Remains of a prehistoric and late Iron Age settlement near North Petherton in Somerset have halted a major housing development. Archaeologists have discovered a series of 18 trenches dating back to Triassic, late Iron Age and early Roman periods on land off Newton Road earmarked for 140 homes.
Sedgemoor District Council turned down the plan due to a lack of information that
“the development would not have a significant adverse impact on the surrounding archaeology.”
Gladman Developments, which is behind the proposal, has appealed the decision and a five-day planning inquiry will be heard at the council’s headquarters starting on March 20.
A spokesman for the housebuilder said:
“The appeal is due to open on Tuesday, March 20, so obviously we wouldn’t make any statements at this stage that may prejudice that. These issues will all be aired during the inquiry.”
Cotswold Archaeology excavated 18 trenches on the site in December and a report, drawn up on behalf of Gladman and published last month, has revealed the significance of the discovery.
Beth Jerrett, a spokeswoman for the South West Heritage Trust, said:
A trial trench evaluation has been carried out which revealed a possible barrow and part of a Late Iron Age/Early Roman settlement. These remains are locally significant and could shed light on the settlement and use of the area in the prehistoric and Roman periods.
Prehistoric flint flakes and Roman finds from AD 43 to AD 410
Later prehistoric (pre-AD 43) flint flakes have been identified during ploughing in the south eastern part of the site and cropmarks of two enclosures of a potential later prehistoric date have been identified to the immediate east and north east of the site, on the eastern side of the M5 motorway.
Previous archaeological works at North Newton, which lies to the south of the site, has also recorded a 3rd century Roman settlement with some evidence for occupation in the 2nd century AD.
The report added:
Roman (AD 43–AD 410) material was recovered during a previous evaluation on the northern border of the site. A ditch, pit and cobbled surface associated with 3rd Century AD Roman pottery have been identified to the immediate north east of the site.

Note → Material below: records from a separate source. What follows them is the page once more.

(* ===== verification/LowerSyntax.v ===== *)
(** * The syntax the lowering accepts

    [size_*] counts the nodes of a tree.  [supported_*] says that a tree has none
    of the constructs on which the lowering gives up ([todo!], [unreachable!], an
    [unwrap]): many-item pointers, nullable and function types, arrays without
    a length, null and character literals, ranges, [for], [try], the unwrapping of
    nullables, [errdefer], switch cases without patterns, numerals that do not
    parse, and [return] outside of a function ([in_fn]). *)

From S2P Require Import Prelude Words Bytes Span Token Ast Anyint Value LexerLit Float128.

#[local] Open Scope Z_scope.

Module LowerSyntax.
Import Ast.

Fixpoint sum {A} (f : A -> nat) (l : list A) : nat :=
  match l with [] => O | x :: l => f x + sum f l end.
Definition opt_size {A} (f : A -> nat) (o : option A) : nat :=
  match o with Some x => f x | None => O end.

Fixpoint size_expr (e : Expr) : nat := let '(mkExpr _ kind _) := e in S (size_kind kind)

with size_kind (k : ExprKind) : nat :=
  match k with
  | ExprKind_Add op | ExprKind_AddSat op | ExprKind_Sub op | ExprKind_SubSat op
  | ExprKind_Mul op | ExprKind_MulSat op | ExprKind_Div op | ExprKind_Rem op
  | ExprKind_Shl op | ExprKind_ShlSat op | ExprKind_ShlWrap op
  | ExprKind_Shr op | ExprKind_ShrSat op | ExprKind_ShrWrap op
  | ExprKind_BitAnd op | ExprKind_BitOr op | ExprKind_BitXor op
  | ExprKind_Lt op | ExprKind_Lte op | ExprKind_Gt op | ExprKind_Gte op
  | ExprKind_BoolAnd op | ExprKind_BoolOr op | ExprKind_Eq op | ExprKind_Neq op =>
      let '(mkBinOp lhs rhs) := op in S (size_expr lhs + size_expr rhs)
  | ExprKind_Neg e | ExprKind_Pos e | ExprKind_Not e | ExprKind_BitNot e | ExprKind_Group e
  | ExprKind_Deref e | ExprKind_UnwrapNullable e | ExprKind_AddressOf e | ExprKind_Try e => S (size_expr e)
  | ExprKind_Block b | ExprKind_Loop b => S (size_block b)
  | ExprKind_If i => S (size_if i)
  | ExprKind_While (mkWhile _ _ cond body _) => S (size_expr cond + size_block body)
  | ExprKind_For _ | ExprKind_Lit _ | ExprKind_Ident _ | ExprKind_Undefined | ExprKind_Discard => 1
  | ExprKind_Switch (mkSwitch _ _ e cases _ else_body _) =>
      S (size_expr e + sum size_case cases + opt_size size_switch_body else_body)
  | ExprKind_Type t => S (size_type t)
  | ExprKind_FieldAccess (mkFieldAccess lhs _ _) => S (size_expr lhs)
  | ExprKind_Index (mkIndex collection kind) => S (size_expr collection + size_index kind)
  | ExprKind_FnCall (mkFnCall callee args) => S (size_expr callee + sum size_arg args)
  | ExprKind_StructInit (mkStructInit ty fields) => S (opt_size size_expr ty + sum size_field_init fields)
  | ExprKind_ArrayInit (mkArrayInit ty elements) => S (opt_size size_expr ty + sum size_expr elements)
  end

with size_block (b : Block) : nat := let '(mkBlock _ _ _ stmts _) := b in S (sum size_stmt stmts)

with size_else (e : ElseBlock) : nat :=
  match e with ElseBlock_If i => S (size_if i) | ElseBlock_Body b => S (size_if_body b) end

with size_if_body (b : IfBody) : nat :=
  match b with IfBody_Block b => S (size_block b) | IfBody_Expr e => S (size_expr e) end

with size_if (i : If) : nat :=
  let '(mkIf _ cond then_body else_block _) := i in
  S (size_expr cond + size_if_body then_body + opt_size size_else else_block)

with size_case (c : SwitchCase) : nat :=
  let '(mkSwitchCase _ patterns _ body _) := c in S (sum size_expr patterns + size_switch_body body)

with size_switch_body (b : SwitchBody) : nat :=
  match b with SwitchBody_Block b => S (size_block b) | SwitchBody_Expr e => S (size_expr e) end

with size_type (t : Type_) : nat :=
  match t with
  | Type_Array ty _ size sentinel => S (size_expr ty + opt_size size_expr size + opt_size size_expr sentinel)
  | Type_Ptr ty _ | Type_Nullable ty => S (size_expr ty)
  | Type_ManyPtr ty sentinel _ | Type_Slice ty sentinel _ => S (size_expr ty + opt_size size_expr sentinel)
  | Type_Struct (mkStructTy fields items _ _ _) => S (sum size_field fields + sum size_item items)
  | Type_Union (mkUnionTy tag fields items _ _) =>
      S (size_tag tag + sum size_union_field fields + sum size_item items)
  | Type_Enum (mkEnumTy tag_ty variants items _ _) =>
      S (opt_size size_expr tag_ty + sum size_variant variants + sum size_item items)
  | _ => 1
  end

with size_index (k : IndexKind) : nat := match k with IndexKind_Index e => size_expr e | _ => O end

with size_arg (a : Arg) : nat :=
  match a with Arg_Named _ value => S (size_expr value) | Arg_Positional value => S (size_expr value) end

with size_field (f : FieldDef) : nat := let '(mkFieldDef _ _ _ ty _ _) := f in S (size_expr ty)

with size_tag (t : UnionTagKind) : nat := match t with UnionTagKind_Enum e => size_expr e | _ => O end

with size_union_field (f : UnionFieldDef) : nat :=
  let '(mkUnionFieldDef _ _ ty _) := f in S (opt_size size_expr ty)

with size_variant (v : EnumVariantDef) : nat :=
  let '(mkEnumVariantDef _ _ value _) := v in S (opt_size size_expr value)

with size_field_init (f : FieldInit) : nat := let '(mkFieldInit _ value) := f in S (size_expr value)

with size_item (i : AssociatedItem) : nat :=
  let '(mkAssociatedItem _ kind _ _) := i in
  match kind with
  | AssociatedItemKind_Fn f => S (size_fn f)
  | AssociatedItemKind_Const b | AssociatedItemKind_Var b => S (size_binding b)
  end

with size_stmt (s : Statement) : nat :=
  let '(mkStatement _ kind _) := s in
  match kind with
  | StatementKind_Expr e | StatementKind_Defer e | StatementKind_Errdefer e => S (size_expr e)
  | StatementKind_Var b | StatementKind_Const b | StatementKind_ComptimeVarBinding b => S (size_binding b)
  | StatementKind_Return e | StatementKind_Break _ e => S (opt_size size_expr e)
  | StatementKind_Continue _ _ => 1
  | StatementKind_Assign lhs _ rhs => S (size_expr lhs + size_expr rhs)
  end

with size_binding (b : VarBinding) : nat :=
  let '(mkVarBinding _ _ ty val) := b in S (opt_size size_expr ty + size_expr val)

with size_fn (f : Fn) : nat :=
  let '(mkFn _ _ _ _ callconv _ params ret_ty block) := f in
  S (opt_size size_expr callconv + sum size_param params + size_expr ret_ty + opt_size size_block block)

with size_param (p : FnParam) : nat := let '(mkFnParam _ _ _ ty) := p in S (size_expr ty).

(** Numerals that parse, to a float that is neither a [NaN] nor a negative zero. *)
Definition int_ok (symbol : list Z) (radix : Radix) : bool :=
  match LexerLit.lower_lit_int_value symbol radix true with Ret _ => true | Fault _ => false end.
Definition float_ok (symbol : list Z) : bool :=
  match FloatText.parse_f64_as_f128 symbol with
  | Ret bits => Value.float_lawful bits
  | Fault _ => false
  end.
Definition supported_lit (l : Lit.Lit) : bool :=
  match l with
  | Lit.Null | Lit.Char _ => false
  | Lit.Integer symbol radix _ => int_ok symbol radix
  | Lit.Float symbol _ => float_ok symbol
  | Lit.Str _ | Lit.Bool _ | Lit.EnumVariant _ => true
  end.

Definition opt_all {A} (f : A -> bool) (o : option A) : bool :=
  match o with Some x => f x | None => true end.

Fixpoint supported_expr (in_fn : bool) (e : Expr) {struct e} : bool :=
  let '(mkExpr _ kind _) := e in supported_kind in_fn kind

with supported_kind (in_fn : bool) (k : ExprKind) {struct k} : bool :=
  match k with
  | ExprKind_Add op | ExprKind_AddSat op | ExprKind_Sub op | ExprKind_SubSat op
  | ExprKind_Mul op | ExprKind_MulSat op | ExprKind_Div op | ExprKind_Rem op
  | ExprKind_Shl op | ExprKind_ShlSat op | ExprKind_ShlWrap op
  | ExprKind_Shr op | ExprKind_ShrSat op | ExprKind_ShrWrap op
  | ExprKind_BitAnd op | ExprKind_BitOr op | ExprKind_BitXor op
  | ExprKind_Lt op | ExprKind_Lte op | ExprKind_Gt op | ExprKind_Gte op
  | ExprKind_BoolAnd op | ExprKind_BoolOr op | ExprKind_Eq op | ExprKind_Neq op =>
      let '(mkBinOp lhs rhs) := op in supported_expr in_fn lhs && supported_expr in_fn rhs
  | ExprKind_Neg e | ExprKind_Pos e | ExprKind_Not e | ExprKind_BitNot e | ExprKind_Group e
  | ExprKind_Deref e | ExprKind_AddressOf e => supported_expr in_fn e
  | ExprKind_UnwrapNullable _ | ExprKind_Try _ | ExprKind_For _ => false
  | ExprKind_Block b | ExprKind_Loop b => supported_block in_fn b
  | ExprKind_If i => supported_if in_fn i
  | ExprKind_While (mkWhile _ _ cond body _) => supported_expr in_fn cond && supported_block in_fn body
  | ExprKind_Lit l => supported_lit l
  | ExprKind_Ident _ | ExprKind_Undefined | ExprKind_Discard => true
  | ExprKind_Switch (mkSwitch _ _ e cases _ else_body _) =>
      supported_expr in_fn e && forallb (supported_case in_fn) cases
      && opt_all (supported_switch_body in_fn) else_body
  | ExprKind_Type t => supported_type in_fn t
  | ExprKind_FieldAccess (mkFieldAccess lhs _ _) => supported_expr in_fn lhs
  | ExprKind_Index (mkIndex collection kind) => supported_expr in_fn collection && supported_index in_fn kind
  | ExprKind_FnCall (mkFnCall callee args) => supported_expr in_fn callee && forallb (supported_arg in_fn) args
  | ExprKind_StructInit (mkStructInit ty fields) =>
      opt_all (supported_expr in_fn) ty && forallb (supported_field_init in_fn) fields
  | ExprKind_ArrayInit (mkArrayInit ty elements) =>
      opt_all (supported_expr in_fn) ty && forallb (supported_expr in_fn) elements
  end

with supported_block (in_fn : bool) (b : Block) {struct b} : bool :=
  let '(mkBlock _ _ _ stmts _) := b in forallb (supported_stmt in_fn) stmts

with supported_else (in_fn : bool) (e : ElseBlock) {struct e} : bool :=
  match e with ElseBlock_If i => supported_if in_fn i | ElseBlock_Body b => supported_if_body in_fn b end

with supported_if_body (in_fn : bool) (b : IfBody) {struct b} : bool :=
  match b with IfBody_Block b => supported_block in_fn b | IfBody_Expr e => supported_expr in_fn e end

with supported_if (in_fn : bool) (i : If) {struct i} : bool :=
  let '(mkIf _ cond then_body else_block _) := i in
  supported_expr in_fn cond && supported_if_body in_fn then_body && opt_all (supported_else in_fn) else_block

with supported_case (in_fn : bool) (c : SwitchCase) {struct c} : bool :=
  let '(mkSwitchCase _ patterns _ body _) := c in
  negb (bool_decide (length patterns = O)) && forallb (supported_expr in_fn) patterns
  && supported_switch_body in_fn body

with supported_switch_body (in_fn : bool) (b : SwitchBody) {struct b} : bool :=
  match b with SwitchBody_Block b => supported_block in_fn b | SwitchBody_Expr e => supported_expr in_fn e end

with supported_type (in_fn : bool) (t : Type_) {struct t} : bool :=
  match t with
  | Type_Array ty _ size sentinel =>
      supported_expr in_fn ty && match size with Some size => supported_expr in_fn size | None => false end
      && opt_all (supported_expr in_fn) sentinel
  | Type_Ptr ty _ => supported_expr in_fn ty
  | Type_Slice ty sentinel _ => supported_expr in_fn ty && opt_all (supported_expr in_fn) sentinel
  | Type_ManyPtr _ _ _ | Type_Nullable _ | Type_Fn _ => false
  | Type_Struct (mkStructTy fields items _ _ _) =>
      forallb (supported_field in_fn) fields && forallb (supported_item in_fn) items
  | Type_Union (mkUnionTy tag fields items _ _) =>
      supported_tag in_fn tag && forallb (supported_union_field in_fn) fields && forallb (supported_item in_fn) items
  | Type_Enum (mkEnumTy tag_ty variants items _ _) =>
      opt_all (supported_expr in_fn) tag_ty && forallb (supported_variant in_fn) variants
      && forallb (supported_item in_fn) items
  | _ => true
  end

with supported_index (in_fn : bool) (k : IndexKind) {struct k} : bool :=
  match k with IndexKind_Index e => supported_expr in_fn e | _ => false end

with supported_arg (in_fn : bool) (a : Arg) {struct a} : bool :=
  match a with Arg_Named _ value => supported_expr in_fn value | Arg_Positional value => supported_expr in_fn value end

with supported_field (in_fn : bool) (f : FieldDef) {struct f} : bool :=
  let '(mkFieldDef _ _ _ ty _ _) := f in supported_expr in_fn ty

with supported_tag (in_fn : bool) (t : UnionTagKind) {struct t} : bool :=
  match t with UnionTagKind_Enum e => supported_expr in_fn e | _ => true end

with supported_union_field (in_fn : bool) (f : UnionFieldDef) {struct f} : bool :=
  let '(mkUnionFieldDef _ _ ty _) := f in opt_all (supported_expr in_fn) ty

with supported_variant (in_fn : bool) (v : EnumVariantDef) {struct v} : bool :=
  let '(mkEnumVariantDef _ _ value _) := v in opt_all (supported_expr in_fn) value

with supported_field_init (in_fn : bool) (f : FieldInit) {struct f} : bool :=
  let '(mkFieldInit _ value) := f in supported_expr in_fn value

with supported_item (in_fn : bool) (i : AssociatedItem) {struct i} : bool :=
  let '(mkAssociatedItem _ kind _ _) := i in
  match kind with
  | AssociatedItemKind_Fn f => supported_fn in_fn f
  | AssociatedItemKind_Const b | AssociatedItemKind_Var b => supported_binding in_fn b
  end

with supported_stmt (in_fn : bool) (s : Statement) {struct s} : bool :=
  let '(mkStatement _ kind _) := s in
  match kind with
  | StatementKind_Expr e | StatementKind_Defer e => supported_expr in_fn e
  | StatementKind_Errdefer _ => false
  | StatementKind_Var b | StatementKind_Const b | StatementKind_ComptimeVarBinding b => supported_binding in_fn b
  | StatementKind_Return e => in_fn && opt_all (supported_expr in_fn) e
  | StatementKind_Break _ e => opt_all (supported_expr in_fn) e
  | StatementKind_Continue _ _ => true
  | StatementKind_Assign lhs _ rhs => supported_expr in_fn lhs && supported_expr in_fn rhs
  end

with supported_binding (in_fn : bool) (b : VarBinding) {struct b} : bool :=
  let '(mkVarBinding _ _ ty val) := b in opt_all (supported_expr in_fn) ty && supported_expr in_fn val

with supported_fn (in_fn : bool) (f : Fn) {struct f} : bool :=
  let '(mkFn _ _ _ _ callconv _ params ret_ty block) := f in
  opt_all (supported_expr in_fn) callconv && forallb (supported_param in_fn) params
  && supported_expr in_fn ret_ty && opt_all (supported_block true) block

with supported_param (in_fn : bool) (p : FnParam) {struct p} : bool :=
  let '(mkFnParam _ _ _ ty) := p in supported_expr in_fn ty.

Definition size_struct (t : StructTy) : nat := size_type (Type_Struct t).
Definition supported_struct (in_fn : bool) (t : StructTy) : bool := supported_type in_fn (Type_Struct t).

Definition size_module (m : ModuleKind) : nat := match m with StructDecl t => size_struct t | NoModule => O end.
Definition supported_module (m : ModuleKind) : bool :=
  match m with StructDecl t => supported_struct false t | NoModule => false end.

Lemma sum_app {A} (f : A -> nat) l1 l2 : sum f (l1 ++ l2) = (sum f l1 + sum f l2)%nat.
Proof. induction l1 as [|x l1 IH]; simpl; lia. Qed.

Lemma sum_elem {A} (f : A -> nat) l x : x ∈ l -> (f x <= sum f l)%nat.
Proof. induction 1; simpl; lia. Qed.

Lemma forallb_elem {A} (p : A -> bool) l x : forallb p l = true -> x ∈ l -> p x = true.
Proof. intros Hp Hx. rewrite forallb_forall in Hp. apply Hp. by apply list_elem_of_In. Qed.

Lemma size_expr_pos e : (0 < size_expr e)%nat.
Proof. destruct e. simpl. lia. Qed.

End LowerSyntax.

North Petherton is recorded in the Domesday Book (1086) and appears to have had early medieval origins. There is no known evidence for extensive early medieval or medieval activity in the immediate vicinity of the evaluation site, indicating that it formed part of the hinterland to North Petherton in these periods.
Historic cartographic sources indicate that the evaluation site remained in agricultural use in the post-medieval and modern periods.
Two fragments of worked prehistoric flint were retrieved from possible ring ditch and the circular shape could suggest a prehistoric feature such as a barrow, the report states.